Frankfurt am Main (Weltexpresso) – Kein Kinderfilm, ein Jugendfilm und überhaupt einer, bei dem ein Erwachsener, eine Erwachsene gar nicht anders kann, als in die eigenen Jugenderinnerungen abzutauchen, was durch die im Film unternommene Klassenfahrt befeuert wird, waren doch solche Gemeinschaftserlebnisse von jeher die eigentlichen Höhepunkte schulischen Lebens.

Wer Alfons Zitterbacke von seinem ersten Film nicht kennt, dem fällt nicht auf, daß ein neuer Schauspieler den Alfons verkörpert (LUIS VORBACH ), was nötig ist, denn er ist wie gesagt kein Kind mehr. Aber sein Überfliegerdasein hat er beibehalten.

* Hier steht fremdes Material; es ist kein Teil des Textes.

(** The ECS service is an [IApplicationLoadBalancerTarget]. *)
#[export] Instance service_target : AppTarget := {|
  attach_to_application_target_group := service_attach_to_application_target_group;
  attach_inv := @service_attach_inv;
  attach_local := service_attach_local |}.

(** ** Port mappings of a container of an awsvpc task definition *)

(** A mapping awsvpc mode refuses: a host port other than the container port. *)
Definition awsvpc_conflict (pm : PortMapping) : bool :=
  match pm_hostPort pm with Some h => bool_decide (h ≠ pm_containerPort pm) | None => false end.

Definition host_port_error : string :=
  "The host port must be left out or must be the same as the container port for AwsVpc or Host network mode.".

Lemma check_port_mappings_awsvpc pms t :
  check_port_mappings AWS_VPC pms t =
    if existsb awsvpc_conflict pms then Err host_port_error else Ok (pms, t).
Proof.
  induction pms as [|pm pms IH]; [done|]. simpl.
  unfold check_port_mapping, awsvpc_conflict. cbv [mbind M_bind mret M_ret throw].
  destruct (pm_hostPort pm) as [h|].
  - destruct (decide (h = pm_containerPort pm)) as [<-|Hne].
    + rewrite decide_False by tauto. rewrite bool_decide_false by tauto. simpl.
      rewrite IH. by destruct (existsb _ _).
    + rewrite decide_True by auto. by rewrite bool_decide_true.
  - rewrite decide_False by done. simpl. rewrite IH. by destruct (existsb _ _).
Qed.

(** (C25) [addPortMappings] on a container of an awsvpc task definition
    appends the mappings to the container's, in order, and changes nothing
    else; it throws, and leaves the container as it was, when a mapping
    gives a host port other than its container port. *)
Theorem add_port_mappings_awsvpc ct c d pms t :
  t !! ct = Some (NContainer c) →
  t !! ct_taskDefinition c = Some (NTaskDefinition d) →
  td_networkMode d = AWS_VPC →
  add_port_mappings ct pms t =
    if existsb awsvpc_conflict pms then Err host_port_error
    else Ok ((), <[ct := NContainer (with_port_mappings c (ct_portMappings c ++ pms))]> t).
Proof.
  intros Hc Hd Hm. unfold add_port_mappings.
  rewrite (bind_Ok_eq _ _ _ c t) by (apply deref_Ok; by rewrite Hc).
  rewrite (bind_Ok_eq _ _ _ d t) by (apply deref_Ok; by rewrite Hd).
  rewrite Hm. destruct (existsb awsvpc_conflict pms) eqn:E.
  - apply bind_Err_eq. by rewrite check_port_mappings_awsvpc, E.
  - rewrite (bind_Ok_eq _ _ _ pms t) by (by rewrite check_port_mappings_awsvpc, E).
    apply set_node_Ok. by rewrite Hc.
Qed.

Er kriegt vieles nicht mit, deshalb wird er also weiterhin ein bißchen oder auch ein bißchen mehr auf den Arm genommen von seinen Schulkameraden, die über ihn auch deshalb lachen, weil er oft in Gedanken Schusseliges tut, aber der Film zeigt uns auch, wie am Schluß seine Klassenkameraden großen Respekt und richtige Zuneigung zu ihm gewinnen.  Dazu allerdings verhilft ihm auch sein schlauer Freund, der mit den feuerroten lockigen Haaren, klar Sommersprossen hat er auch.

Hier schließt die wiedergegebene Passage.